Kijk, de toekomstdroom van minister Henk Kamp, dacht ik toen ik in de Korte Houtstraat dit schilderij in de etalage zag staan.
De gewaardeerde Bulgaarse seizoensarbeiders op het Brabantse platteland zijn vervangen door werklozen van eigen bodem, hier tevergeefs op zoek naar de te plukken aardbeien.
Ik maakte een babbeltje met de kunstenares, Christine Peursum. Grappig, zei ze, dit schilderij blijkt steeds op een andere manier actueel. Een paar jaar geleden zag men in die vier mannen nog berooide bankiers en speculanten, die door de honger gedwongen in het gras naar eetbare knolletjes en wortels graaiden.
P.S. De foto moest vanuit een rare hoek genomen worden, misschien dat ik na de drukte van de Vijfhoek Kunstroute terug ga om een betere te maken.

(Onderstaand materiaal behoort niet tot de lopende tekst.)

(** [cmd_add] of [sec_zerocpy] at [tx] is its [add_tx]. *)
Lemma cmd_add_tx v s (w : W) tokens : word tokens 1 = Some "tx" → cmd_add v s w tokens = add_tx s w tokens.
Proof. intros H. unfold cmd_add. rewrite H. reflexivity. Qed.

Lemma strcmp_eq_true a b : strcmp_eq a b = true → a = b.
Proof. apply String.eqb_eq. Qed.

Lemma take3_words (tokens : list string) a b c : word tokens 0 = Some a → word tokens 1 = Some b → word tokens 2 = Some c →
  take 3 tokens = [a; b; c].
Proof. destruct tokens as [|? [|? [|? ?]]]; intros [=] [=] [=]. by subst. Qed.

(** Every message but [add tx pool] does to the program what it does to
    [sec_zerocpy], replies included, and leaves the pools alone. *)
Theorem memcpy_other_messages m (w : W) str (Hp : pool_command str = false) :
  memcpy_handle_message m w str =
    ('(r, w) ← handle_message SecZerocpy (base m) w str; Some (keep_outcome m r, w)).
Proof.
  unfold memcpy_handle_message. destruct (MSG_SIZE <=? strlen str) eqn:E1; [unfold handle_message; by rewrite E1|].
  destruct (MAX_PARAMETER <=? _) eqn:E2; [unfold handle_message; by rewrite E1, E2|].
  destruct (word _ 0) as [t0|] eqn:E0; cbn [mbind option_bind]; [|unfold handle_message; by rewrite E1, E2, E0].
  destruct (strcmp_eq t0 "add") eqn:Ea; [|done]. apply strcmp_eq_true in Ea as ->.
  unfold handle_message. rewrite E1, E2, E0. cbn [mbind option_bind]. cbn [strcmp_eq String.eqb Ascii.eqb Bool.eqb].
  unfold memcpy_cmd_add. destruct (word _ 1) as [t1|] eqn:Et1; cbn [mbind option_bind]; [|unfold cmd_add; by rewrite Et1].
  destruct (strcmp_eq t1 "tx") eqn:Etx.
  2: { destruct (cmd_add _ _ _ _) as [[|[s1 w1]]|]; reflexivity. }
  apply strcmp_eq_true in Etx as ->. rewrite cmd_add_tx by done. unfold memcpy_add_tx.
  destruct (word _ 2) as [t2|] eqn:Et2; cbn [mbind option_bind]; [|unfold add_tx, add_dir; by rewrite Et2].
  destruct (strcmp_eq t2 "pool") eqn:Ep.
  - apply strcmp_eq_true in Ep as ->. unfold pool_command in Hp. rewrite (take3_words _ _ _ _ E0 Et1 Et2) in Hp. discriminate Hp.
  - destruct (add_tx _ _ _) as [[|[s1 w1]]|]; reflexivity.
Qed.
(** *** First pass *)
Lemma skip_pages_fresh ps i sz start phys len : start ≠ 0 → (∀ p, p ∈ ps → s_addr p ≠ start ∧ s_addr p ≠ 0) →
  skip_pages ps i sz start phys len = ((i + length ps)%nat, start, phys, len).
Proof.
  intros Hs. revert i. induction ps as [|p ps IH]; intros i Hps; cbn [skip_pages].
  - destruct (Z.eqb_spec start 0); [done|]. cbn. by rewrite Nat.add_0_r.
  - destruct (Hps p) as [H1 H2]; [left|]. apply Z.eqb_neq in H1 as ->. apply Z.eqb_neq in H2 as ->.
    rewrite IH by (intros; apply Hps; by right). cbn. by rewrite Nat.add_succ_r.
Qed.
Lemma skip_pages_app ps q i sz start phys len : (∀ p, p ∈ ps → s_addr p ≠ start ∧ s_addr p ≠ 0) → s_addr q = start →
  start ≠ 0 → u64 (start + sz) ≠ 0 →
  skip_pages (ps ++ [q]) i sz start phys len =
    ((i + length (ps ++ [q]))%nat, u64 (start + sz), u64 (phys + sz), u64 (len - sz)).
Proof.
  intros Hps Hq Hs Hs'. revert i. induction ps as [|p ps IH]; intros i; cbn [skip_pages app].
  - rewrite Hq, Z.eqb_refl. destruct (Z.eqb_spec (u64 (start + sz)) 0); [done|]. cbn. by rewrite Nat.add_1_r.
  - destruct (Hps p) as [H1 H2]; [left|]. apply Z.eqb_neq in H1 as ->. apply Z.eqb_neq in H2 as ->.
    rewrite IH by (intros; apply Hps; by right). cbn. by rewrite Nat.add_succ_r.
Qed.
Lemma fill_pages_run fuel n ps sz start phys : (n <= fuel)%nat → 0 < sz → 0 <= start → 0 <= phys →
  start + Z.of_nat n * sz < 2 ^ 64 → phys + Z.of_nat n * sz < 2 ^ 64 →
  fill_pages fuel ps (length ps) sz start phys (Z.of_nat n * sz) = (ps ++ run n phys start sz, 0).
Proof.
  intros Hn Hsz. revert n ps start phys Hn. induction fuel as [|f IH]; intros n ps start phys Hn H1 H2 H3 H4.
  - assert (n = 0%nat) as -> by lia. cbn. by rewrite app_nil_r.
  - destruct n as [|n]; [cbn; by rewrite app_nil_r|]. cbn [fill_pages run].
    destruct (Z.eqb_spec (Z.of_nat (S n) * sz) 0); [nia|].
    rewrite !u64_small by (unfold is_u64; nia). unfold set_page. rewrite decide_False, Nat.sub_diag by lia. cbn [replicate app].
    replace (S (length ps)) with (length (ps ++ [Seg phys start sz])) by (rewrite length_app; cbn; lia).
    replace (Z.of_nat (S n) * sz - sz) with (Z.of_nat n * sz) by nia.
    rewrite IH by nia. by rewrite <- app_assoc.
Qed.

Het RaDa schreef eerder over Peursums vier vrolijk voluptueuze vrouwen te schaats. Zie hier
Bijna niets vermoedend liep ik op de laatste zondagochtend-vroeg de Nieuwe Kerk binnen op de tonen van een gitaar. Even later hief een man met een lampenkapje op zijn hoofd(Marcel?)een ijl gezang aan. Met al die kunst aan de wand enzo…”Haarlem wat ben je mooi, Haarlem wat ben je prachtig….”
Dat was Maurice en wat vond je van al die kunst aan de wand, Mug?